:: Work required ::
From the entries below, copy out all lines holding "Reading".

:: Listed records ::
------------------------------------------------

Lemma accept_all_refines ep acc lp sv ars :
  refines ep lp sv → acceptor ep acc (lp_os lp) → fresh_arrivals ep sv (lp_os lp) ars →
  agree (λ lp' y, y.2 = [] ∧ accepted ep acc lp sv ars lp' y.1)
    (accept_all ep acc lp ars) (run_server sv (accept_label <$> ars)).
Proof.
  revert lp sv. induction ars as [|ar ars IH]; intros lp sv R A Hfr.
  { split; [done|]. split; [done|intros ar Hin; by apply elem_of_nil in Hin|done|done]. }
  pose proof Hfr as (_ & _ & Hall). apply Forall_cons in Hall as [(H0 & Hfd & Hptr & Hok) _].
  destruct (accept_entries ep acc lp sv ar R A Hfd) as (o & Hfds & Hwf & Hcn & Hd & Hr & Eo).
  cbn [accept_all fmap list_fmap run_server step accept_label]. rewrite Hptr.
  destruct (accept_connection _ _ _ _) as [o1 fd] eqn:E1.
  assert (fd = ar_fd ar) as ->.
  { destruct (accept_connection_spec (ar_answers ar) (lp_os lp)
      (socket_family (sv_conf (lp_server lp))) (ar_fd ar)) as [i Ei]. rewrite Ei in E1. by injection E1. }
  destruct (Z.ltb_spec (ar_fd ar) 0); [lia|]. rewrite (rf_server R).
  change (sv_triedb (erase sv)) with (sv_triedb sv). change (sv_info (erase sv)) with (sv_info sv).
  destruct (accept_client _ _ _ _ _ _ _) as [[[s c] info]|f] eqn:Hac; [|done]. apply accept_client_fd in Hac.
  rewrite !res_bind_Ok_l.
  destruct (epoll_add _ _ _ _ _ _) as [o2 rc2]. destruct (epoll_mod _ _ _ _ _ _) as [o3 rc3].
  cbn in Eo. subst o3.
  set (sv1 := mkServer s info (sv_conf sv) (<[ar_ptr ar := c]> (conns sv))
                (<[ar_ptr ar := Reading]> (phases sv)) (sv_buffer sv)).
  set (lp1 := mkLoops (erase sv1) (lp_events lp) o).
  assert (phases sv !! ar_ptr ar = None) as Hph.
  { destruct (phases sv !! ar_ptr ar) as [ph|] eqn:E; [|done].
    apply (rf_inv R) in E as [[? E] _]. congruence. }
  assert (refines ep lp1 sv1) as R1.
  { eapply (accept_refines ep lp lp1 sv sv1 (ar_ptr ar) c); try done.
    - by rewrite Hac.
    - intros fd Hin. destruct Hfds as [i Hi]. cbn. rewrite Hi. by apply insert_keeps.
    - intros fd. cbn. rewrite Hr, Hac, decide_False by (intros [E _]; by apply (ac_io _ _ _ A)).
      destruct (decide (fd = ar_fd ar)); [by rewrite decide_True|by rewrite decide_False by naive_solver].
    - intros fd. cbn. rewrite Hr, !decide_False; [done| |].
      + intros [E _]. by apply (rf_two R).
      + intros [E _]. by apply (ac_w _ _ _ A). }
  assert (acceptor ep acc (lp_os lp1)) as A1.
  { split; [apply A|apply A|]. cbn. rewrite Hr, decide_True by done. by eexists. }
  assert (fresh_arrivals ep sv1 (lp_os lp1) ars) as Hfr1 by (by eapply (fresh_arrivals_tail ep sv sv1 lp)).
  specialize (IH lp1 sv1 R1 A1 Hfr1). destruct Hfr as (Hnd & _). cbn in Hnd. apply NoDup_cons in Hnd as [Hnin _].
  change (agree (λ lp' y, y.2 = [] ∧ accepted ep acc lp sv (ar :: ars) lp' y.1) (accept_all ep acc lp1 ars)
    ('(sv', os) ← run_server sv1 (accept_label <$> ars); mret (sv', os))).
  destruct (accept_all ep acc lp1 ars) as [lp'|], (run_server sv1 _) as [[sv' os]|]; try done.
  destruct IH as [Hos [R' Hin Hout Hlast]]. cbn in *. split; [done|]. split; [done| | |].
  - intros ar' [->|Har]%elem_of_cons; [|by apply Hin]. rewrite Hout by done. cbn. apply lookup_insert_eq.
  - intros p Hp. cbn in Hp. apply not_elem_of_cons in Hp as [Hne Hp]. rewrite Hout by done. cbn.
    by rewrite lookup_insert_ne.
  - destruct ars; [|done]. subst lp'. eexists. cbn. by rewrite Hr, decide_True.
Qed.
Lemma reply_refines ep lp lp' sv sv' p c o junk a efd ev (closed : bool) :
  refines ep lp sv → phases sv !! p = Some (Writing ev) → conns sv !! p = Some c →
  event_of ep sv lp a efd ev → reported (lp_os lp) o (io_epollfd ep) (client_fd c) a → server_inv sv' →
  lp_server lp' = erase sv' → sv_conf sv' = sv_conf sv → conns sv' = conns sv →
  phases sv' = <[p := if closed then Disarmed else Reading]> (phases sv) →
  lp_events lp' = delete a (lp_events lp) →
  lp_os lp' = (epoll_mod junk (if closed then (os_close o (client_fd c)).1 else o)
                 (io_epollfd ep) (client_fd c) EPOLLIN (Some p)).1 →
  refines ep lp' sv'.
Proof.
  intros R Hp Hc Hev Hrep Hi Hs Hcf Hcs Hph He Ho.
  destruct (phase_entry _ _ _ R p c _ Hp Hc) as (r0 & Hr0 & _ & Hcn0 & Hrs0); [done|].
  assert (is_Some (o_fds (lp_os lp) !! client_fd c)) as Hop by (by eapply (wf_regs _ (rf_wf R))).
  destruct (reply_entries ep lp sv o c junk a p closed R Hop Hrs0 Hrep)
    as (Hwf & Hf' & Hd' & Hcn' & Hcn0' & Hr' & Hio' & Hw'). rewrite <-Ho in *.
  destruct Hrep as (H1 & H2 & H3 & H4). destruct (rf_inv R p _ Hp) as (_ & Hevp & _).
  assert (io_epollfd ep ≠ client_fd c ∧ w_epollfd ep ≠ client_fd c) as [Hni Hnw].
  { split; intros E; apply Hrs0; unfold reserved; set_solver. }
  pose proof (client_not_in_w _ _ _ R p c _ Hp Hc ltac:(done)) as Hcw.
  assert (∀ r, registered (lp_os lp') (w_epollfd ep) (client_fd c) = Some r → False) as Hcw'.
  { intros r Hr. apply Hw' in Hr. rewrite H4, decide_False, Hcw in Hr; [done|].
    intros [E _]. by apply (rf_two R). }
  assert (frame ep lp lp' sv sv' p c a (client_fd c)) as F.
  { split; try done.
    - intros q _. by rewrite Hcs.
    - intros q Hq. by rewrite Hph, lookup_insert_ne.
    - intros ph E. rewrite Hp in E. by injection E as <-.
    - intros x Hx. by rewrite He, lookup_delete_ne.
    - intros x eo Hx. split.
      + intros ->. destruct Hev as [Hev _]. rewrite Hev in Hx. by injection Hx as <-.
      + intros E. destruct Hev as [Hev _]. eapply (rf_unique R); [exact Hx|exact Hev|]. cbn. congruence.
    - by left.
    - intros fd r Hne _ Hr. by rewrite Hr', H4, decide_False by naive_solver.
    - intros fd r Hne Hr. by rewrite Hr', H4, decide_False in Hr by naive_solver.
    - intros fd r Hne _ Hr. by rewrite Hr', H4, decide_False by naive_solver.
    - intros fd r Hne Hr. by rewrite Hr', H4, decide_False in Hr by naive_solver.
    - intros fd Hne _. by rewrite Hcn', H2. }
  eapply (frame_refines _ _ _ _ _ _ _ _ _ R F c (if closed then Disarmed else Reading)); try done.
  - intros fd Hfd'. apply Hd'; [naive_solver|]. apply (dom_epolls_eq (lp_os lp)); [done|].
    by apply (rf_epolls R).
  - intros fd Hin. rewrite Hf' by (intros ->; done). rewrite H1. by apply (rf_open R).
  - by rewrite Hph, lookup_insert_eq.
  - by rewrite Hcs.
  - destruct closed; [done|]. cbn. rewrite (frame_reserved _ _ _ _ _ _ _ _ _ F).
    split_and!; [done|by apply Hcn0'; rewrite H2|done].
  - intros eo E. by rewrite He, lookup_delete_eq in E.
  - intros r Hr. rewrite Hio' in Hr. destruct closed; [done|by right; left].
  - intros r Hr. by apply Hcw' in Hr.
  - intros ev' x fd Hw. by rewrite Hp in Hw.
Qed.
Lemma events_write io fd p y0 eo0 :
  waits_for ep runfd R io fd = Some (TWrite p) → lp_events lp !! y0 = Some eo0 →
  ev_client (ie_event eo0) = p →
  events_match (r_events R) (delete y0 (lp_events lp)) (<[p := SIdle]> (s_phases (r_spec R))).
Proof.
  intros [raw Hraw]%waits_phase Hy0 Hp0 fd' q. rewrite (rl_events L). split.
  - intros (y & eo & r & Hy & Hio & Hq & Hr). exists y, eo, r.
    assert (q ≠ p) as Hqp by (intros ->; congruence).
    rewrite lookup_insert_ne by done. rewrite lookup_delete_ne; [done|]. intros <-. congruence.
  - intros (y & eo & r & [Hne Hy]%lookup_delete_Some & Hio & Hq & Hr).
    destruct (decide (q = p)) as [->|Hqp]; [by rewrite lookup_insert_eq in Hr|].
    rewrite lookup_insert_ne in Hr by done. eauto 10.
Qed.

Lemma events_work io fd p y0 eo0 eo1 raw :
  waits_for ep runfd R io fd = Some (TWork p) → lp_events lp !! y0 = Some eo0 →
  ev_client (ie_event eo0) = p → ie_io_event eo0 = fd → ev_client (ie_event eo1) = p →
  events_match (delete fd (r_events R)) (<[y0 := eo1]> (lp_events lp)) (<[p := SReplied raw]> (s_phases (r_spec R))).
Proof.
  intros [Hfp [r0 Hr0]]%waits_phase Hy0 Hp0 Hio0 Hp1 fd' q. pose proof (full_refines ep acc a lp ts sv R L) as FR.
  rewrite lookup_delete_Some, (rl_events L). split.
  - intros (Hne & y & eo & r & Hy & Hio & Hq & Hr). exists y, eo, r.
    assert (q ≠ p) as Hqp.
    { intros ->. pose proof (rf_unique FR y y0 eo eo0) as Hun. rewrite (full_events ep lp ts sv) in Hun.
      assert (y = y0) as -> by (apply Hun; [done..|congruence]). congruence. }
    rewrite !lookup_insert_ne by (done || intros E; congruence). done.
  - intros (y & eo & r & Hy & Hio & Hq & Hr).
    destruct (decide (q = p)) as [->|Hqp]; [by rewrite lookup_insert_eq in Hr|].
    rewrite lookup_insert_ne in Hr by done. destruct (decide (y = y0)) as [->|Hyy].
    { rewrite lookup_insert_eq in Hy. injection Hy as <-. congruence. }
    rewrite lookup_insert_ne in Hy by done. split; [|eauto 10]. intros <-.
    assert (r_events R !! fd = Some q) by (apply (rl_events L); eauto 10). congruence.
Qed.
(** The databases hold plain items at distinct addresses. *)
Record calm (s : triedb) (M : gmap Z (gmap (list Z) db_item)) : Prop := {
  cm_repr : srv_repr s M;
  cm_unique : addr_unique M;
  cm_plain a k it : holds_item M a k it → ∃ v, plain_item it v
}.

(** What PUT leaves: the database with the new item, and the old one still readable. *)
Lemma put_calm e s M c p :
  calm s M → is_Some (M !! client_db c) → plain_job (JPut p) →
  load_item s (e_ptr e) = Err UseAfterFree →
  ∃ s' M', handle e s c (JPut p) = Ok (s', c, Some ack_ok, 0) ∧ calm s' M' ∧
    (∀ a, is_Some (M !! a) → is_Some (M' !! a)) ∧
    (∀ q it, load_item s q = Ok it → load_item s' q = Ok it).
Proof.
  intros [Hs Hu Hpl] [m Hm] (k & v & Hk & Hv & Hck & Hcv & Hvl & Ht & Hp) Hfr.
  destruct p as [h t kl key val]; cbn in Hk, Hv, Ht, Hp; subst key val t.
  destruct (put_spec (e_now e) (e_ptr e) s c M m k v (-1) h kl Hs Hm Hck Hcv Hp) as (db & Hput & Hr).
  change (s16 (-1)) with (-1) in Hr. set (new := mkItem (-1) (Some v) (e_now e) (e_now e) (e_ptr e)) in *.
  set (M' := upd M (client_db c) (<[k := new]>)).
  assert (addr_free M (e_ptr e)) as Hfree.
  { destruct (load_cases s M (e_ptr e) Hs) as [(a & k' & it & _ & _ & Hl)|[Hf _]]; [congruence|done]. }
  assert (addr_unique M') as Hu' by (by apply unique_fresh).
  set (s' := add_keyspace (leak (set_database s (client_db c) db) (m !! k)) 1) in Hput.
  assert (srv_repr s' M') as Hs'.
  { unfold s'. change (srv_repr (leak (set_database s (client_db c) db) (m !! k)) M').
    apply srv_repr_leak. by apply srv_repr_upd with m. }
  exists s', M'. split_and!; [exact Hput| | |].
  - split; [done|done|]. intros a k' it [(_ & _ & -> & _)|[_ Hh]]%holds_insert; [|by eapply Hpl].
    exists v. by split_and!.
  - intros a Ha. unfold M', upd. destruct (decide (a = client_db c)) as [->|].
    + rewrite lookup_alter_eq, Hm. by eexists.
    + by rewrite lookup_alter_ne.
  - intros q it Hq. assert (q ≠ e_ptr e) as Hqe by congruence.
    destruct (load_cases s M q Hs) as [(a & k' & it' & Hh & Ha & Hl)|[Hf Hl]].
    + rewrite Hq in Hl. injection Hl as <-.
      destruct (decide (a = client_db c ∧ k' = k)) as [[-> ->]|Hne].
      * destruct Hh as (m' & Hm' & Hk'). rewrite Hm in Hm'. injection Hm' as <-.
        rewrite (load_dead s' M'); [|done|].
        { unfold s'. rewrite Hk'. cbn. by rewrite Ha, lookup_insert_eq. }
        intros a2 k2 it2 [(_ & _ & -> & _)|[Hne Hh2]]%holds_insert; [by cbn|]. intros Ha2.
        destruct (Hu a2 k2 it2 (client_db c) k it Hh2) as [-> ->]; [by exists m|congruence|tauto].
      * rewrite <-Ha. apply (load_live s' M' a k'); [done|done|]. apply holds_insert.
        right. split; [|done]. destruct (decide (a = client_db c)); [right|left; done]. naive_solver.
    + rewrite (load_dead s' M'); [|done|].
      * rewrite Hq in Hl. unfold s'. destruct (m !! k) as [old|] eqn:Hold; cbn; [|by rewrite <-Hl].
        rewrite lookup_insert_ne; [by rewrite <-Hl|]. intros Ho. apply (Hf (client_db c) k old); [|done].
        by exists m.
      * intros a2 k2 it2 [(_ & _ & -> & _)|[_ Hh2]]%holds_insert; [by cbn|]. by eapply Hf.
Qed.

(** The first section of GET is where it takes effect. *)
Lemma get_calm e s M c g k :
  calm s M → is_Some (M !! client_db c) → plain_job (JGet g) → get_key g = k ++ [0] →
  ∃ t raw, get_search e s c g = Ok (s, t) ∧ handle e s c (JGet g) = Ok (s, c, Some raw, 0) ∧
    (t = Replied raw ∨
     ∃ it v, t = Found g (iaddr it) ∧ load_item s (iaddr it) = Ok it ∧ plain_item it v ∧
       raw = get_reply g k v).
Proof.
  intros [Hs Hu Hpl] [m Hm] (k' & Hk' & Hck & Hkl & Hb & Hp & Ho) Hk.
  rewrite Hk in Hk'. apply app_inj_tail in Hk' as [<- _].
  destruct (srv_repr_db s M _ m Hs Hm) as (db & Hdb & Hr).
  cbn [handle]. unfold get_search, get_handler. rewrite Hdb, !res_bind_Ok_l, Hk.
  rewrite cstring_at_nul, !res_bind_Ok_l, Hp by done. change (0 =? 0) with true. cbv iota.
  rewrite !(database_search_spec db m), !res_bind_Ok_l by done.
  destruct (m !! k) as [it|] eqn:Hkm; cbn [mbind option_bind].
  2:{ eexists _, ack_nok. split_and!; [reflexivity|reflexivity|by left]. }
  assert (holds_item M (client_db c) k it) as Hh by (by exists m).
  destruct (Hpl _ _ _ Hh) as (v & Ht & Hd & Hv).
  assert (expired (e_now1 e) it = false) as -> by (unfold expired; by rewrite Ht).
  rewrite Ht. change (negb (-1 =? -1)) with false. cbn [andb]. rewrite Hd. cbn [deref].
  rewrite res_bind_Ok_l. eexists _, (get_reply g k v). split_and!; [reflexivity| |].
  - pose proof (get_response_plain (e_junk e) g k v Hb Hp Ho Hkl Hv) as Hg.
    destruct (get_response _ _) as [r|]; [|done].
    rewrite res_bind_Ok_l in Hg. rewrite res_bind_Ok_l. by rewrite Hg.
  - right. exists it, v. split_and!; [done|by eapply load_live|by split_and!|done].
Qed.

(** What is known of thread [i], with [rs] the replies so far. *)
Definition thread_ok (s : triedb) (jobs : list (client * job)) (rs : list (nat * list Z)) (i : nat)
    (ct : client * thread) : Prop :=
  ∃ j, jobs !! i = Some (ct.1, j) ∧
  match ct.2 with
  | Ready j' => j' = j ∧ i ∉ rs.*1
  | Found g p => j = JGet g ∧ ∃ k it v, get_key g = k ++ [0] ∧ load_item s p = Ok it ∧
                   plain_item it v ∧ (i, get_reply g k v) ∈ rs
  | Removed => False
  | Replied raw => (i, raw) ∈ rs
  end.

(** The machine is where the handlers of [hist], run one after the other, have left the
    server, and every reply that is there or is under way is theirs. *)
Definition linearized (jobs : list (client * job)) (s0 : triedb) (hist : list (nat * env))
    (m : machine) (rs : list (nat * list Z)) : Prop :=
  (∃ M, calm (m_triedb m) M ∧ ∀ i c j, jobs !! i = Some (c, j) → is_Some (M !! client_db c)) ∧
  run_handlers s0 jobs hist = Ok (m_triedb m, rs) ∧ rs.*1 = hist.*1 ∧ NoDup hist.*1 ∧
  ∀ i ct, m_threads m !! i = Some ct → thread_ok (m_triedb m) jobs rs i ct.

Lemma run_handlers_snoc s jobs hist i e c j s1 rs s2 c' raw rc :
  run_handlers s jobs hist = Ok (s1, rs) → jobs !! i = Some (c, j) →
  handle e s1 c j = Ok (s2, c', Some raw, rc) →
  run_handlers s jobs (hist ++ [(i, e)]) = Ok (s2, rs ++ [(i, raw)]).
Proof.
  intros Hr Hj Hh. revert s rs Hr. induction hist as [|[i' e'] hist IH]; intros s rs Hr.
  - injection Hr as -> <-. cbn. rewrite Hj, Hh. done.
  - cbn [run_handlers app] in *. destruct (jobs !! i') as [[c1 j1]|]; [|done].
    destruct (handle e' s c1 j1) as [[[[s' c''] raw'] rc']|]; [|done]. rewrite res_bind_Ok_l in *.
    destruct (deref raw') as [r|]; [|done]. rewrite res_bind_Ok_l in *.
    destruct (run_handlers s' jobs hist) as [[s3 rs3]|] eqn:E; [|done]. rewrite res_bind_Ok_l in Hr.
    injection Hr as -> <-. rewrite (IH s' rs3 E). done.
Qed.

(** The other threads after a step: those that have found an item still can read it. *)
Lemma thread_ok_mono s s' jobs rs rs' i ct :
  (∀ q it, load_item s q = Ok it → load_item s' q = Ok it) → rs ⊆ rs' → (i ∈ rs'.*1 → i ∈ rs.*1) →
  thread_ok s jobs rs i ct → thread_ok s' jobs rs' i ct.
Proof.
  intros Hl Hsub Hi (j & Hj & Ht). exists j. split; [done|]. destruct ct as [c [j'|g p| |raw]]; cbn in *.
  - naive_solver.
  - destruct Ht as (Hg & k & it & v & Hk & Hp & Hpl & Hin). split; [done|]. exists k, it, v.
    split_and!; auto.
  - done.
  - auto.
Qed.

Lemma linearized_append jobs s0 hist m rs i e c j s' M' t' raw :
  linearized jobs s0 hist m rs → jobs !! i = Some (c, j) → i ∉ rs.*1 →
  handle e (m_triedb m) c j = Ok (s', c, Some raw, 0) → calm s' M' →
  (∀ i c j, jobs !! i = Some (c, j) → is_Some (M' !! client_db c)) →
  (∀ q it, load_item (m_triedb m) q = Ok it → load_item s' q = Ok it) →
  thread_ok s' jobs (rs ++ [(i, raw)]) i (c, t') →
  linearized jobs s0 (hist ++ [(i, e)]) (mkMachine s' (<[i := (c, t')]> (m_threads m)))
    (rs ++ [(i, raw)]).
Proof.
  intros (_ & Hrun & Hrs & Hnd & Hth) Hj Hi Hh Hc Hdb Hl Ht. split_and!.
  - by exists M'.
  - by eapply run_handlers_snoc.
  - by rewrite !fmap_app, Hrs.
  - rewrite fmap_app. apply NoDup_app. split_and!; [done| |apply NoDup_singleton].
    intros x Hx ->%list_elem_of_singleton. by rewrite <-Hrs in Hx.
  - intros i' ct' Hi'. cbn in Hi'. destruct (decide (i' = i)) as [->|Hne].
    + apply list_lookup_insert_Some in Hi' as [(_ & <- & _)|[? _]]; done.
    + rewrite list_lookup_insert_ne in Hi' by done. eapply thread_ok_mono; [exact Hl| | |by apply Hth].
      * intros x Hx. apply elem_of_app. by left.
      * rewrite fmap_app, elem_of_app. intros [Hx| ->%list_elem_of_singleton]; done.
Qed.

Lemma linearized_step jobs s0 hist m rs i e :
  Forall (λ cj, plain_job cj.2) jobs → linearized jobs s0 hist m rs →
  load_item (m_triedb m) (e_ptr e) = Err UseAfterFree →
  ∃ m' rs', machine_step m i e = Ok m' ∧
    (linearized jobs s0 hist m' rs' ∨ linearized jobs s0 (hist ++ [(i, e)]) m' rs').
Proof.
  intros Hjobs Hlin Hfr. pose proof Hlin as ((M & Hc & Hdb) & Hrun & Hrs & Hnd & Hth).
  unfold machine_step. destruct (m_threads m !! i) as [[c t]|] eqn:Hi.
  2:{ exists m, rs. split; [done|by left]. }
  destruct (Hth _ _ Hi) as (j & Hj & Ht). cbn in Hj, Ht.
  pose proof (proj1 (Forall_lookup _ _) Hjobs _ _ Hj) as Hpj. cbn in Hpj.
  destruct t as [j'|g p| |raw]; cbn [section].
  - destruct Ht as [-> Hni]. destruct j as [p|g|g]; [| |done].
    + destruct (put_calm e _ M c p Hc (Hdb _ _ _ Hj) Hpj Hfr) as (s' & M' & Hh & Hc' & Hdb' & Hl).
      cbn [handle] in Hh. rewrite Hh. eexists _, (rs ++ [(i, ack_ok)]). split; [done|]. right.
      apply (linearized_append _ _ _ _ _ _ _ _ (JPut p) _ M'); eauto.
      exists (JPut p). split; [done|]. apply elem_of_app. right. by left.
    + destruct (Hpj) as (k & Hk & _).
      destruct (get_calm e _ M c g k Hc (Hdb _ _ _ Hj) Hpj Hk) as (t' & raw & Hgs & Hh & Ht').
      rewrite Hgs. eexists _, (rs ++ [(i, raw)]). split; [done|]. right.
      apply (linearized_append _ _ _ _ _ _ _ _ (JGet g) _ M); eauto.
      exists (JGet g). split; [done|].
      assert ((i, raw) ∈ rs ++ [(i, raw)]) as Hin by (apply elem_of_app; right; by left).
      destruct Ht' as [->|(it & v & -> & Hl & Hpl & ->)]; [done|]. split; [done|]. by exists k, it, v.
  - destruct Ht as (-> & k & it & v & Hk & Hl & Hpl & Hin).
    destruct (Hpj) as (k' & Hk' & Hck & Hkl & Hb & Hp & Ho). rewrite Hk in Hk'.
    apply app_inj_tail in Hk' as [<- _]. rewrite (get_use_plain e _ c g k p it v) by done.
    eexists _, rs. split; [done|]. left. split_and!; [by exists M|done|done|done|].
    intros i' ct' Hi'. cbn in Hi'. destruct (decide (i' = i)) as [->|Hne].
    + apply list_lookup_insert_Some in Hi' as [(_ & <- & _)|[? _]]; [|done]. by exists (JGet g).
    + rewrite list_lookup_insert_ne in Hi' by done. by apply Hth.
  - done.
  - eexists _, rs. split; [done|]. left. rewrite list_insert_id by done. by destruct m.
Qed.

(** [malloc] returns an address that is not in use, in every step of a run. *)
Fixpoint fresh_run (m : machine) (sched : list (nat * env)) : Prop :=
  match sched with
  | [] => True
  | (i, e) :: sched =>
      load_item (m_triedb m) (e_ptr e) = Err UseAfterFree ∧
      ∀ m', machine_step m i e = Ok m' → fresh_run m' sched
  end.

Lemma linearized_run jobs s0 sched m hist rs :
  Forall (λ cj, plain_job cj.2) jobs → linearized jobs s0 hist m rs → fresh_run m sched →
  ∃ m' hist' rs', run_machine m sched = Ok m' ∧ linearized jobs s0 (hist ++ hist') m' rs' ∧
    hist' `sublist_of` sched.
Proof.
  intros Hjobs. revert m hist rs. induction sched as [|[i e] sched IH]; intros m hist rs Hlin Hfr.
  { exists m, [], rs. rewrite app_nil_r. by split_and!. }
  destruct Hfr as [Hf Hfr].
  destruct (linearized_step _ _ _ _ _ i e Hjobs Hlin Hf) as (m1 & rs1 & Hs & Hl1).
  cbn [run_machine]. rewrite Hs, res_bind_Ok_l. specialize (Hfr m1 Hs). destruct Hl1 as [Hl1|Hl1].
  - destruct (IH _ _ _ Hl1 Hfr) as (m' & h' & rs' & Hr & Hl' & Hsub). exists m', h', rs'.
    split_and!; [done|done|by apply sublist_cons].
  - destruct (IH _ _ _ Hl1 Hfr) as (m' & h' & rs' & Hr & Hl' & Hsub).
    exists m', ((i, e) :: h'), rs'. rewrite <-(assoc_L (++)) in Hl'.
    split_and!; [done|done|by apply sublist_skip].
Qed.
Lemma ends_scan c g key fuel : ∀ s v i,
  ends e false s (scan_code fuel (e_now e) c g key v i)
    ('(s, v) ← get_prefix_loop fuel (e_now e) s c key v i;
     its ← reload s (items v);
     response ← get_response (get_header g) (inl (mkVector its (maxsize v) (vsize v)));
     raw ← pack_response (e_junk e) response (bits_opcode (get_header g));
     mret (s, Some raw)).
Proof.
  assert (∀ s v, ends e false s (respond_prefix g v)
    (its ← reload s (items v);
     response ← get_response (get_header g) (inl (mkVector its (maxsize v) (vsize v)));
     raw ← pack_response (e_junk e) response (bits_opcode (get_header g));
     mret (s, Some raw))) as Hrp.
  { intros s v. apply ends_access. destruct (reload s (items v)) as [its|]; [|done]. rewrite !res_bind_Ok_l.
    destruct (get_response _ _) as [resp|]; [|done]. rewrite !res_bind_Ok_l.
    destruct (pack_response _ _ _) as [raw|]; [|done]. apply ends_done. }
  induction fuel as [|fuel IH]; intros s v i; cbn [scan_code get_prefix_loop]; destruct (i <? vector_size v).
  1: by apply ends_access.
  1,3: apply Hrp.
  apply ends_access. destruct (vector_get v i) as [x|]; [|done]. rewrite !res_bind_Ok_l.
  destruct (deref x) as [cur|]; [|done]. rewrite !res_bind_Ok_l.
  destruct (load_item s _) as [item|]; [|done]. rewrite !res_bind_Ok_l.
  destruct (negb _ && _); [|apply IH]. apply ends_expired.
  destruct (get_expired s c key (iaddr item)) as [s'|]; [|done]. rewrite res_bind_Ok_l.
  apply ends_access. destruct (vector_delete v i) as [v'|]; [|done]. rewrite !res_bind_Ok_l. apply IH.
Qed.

------------------------------------------------

:: Result for this exercise ::
                (<[ar_ptr ar := Reading]> (phases sv)) (sv_buffer sv)).
  phases sv' = <[p := if closed then Disarmed else Reading]> (phases sv) →
  eapply (frame_refines _ _ _ _ _ _ _ _ _ R F c (if closed then Disarmed else Reading)); try done.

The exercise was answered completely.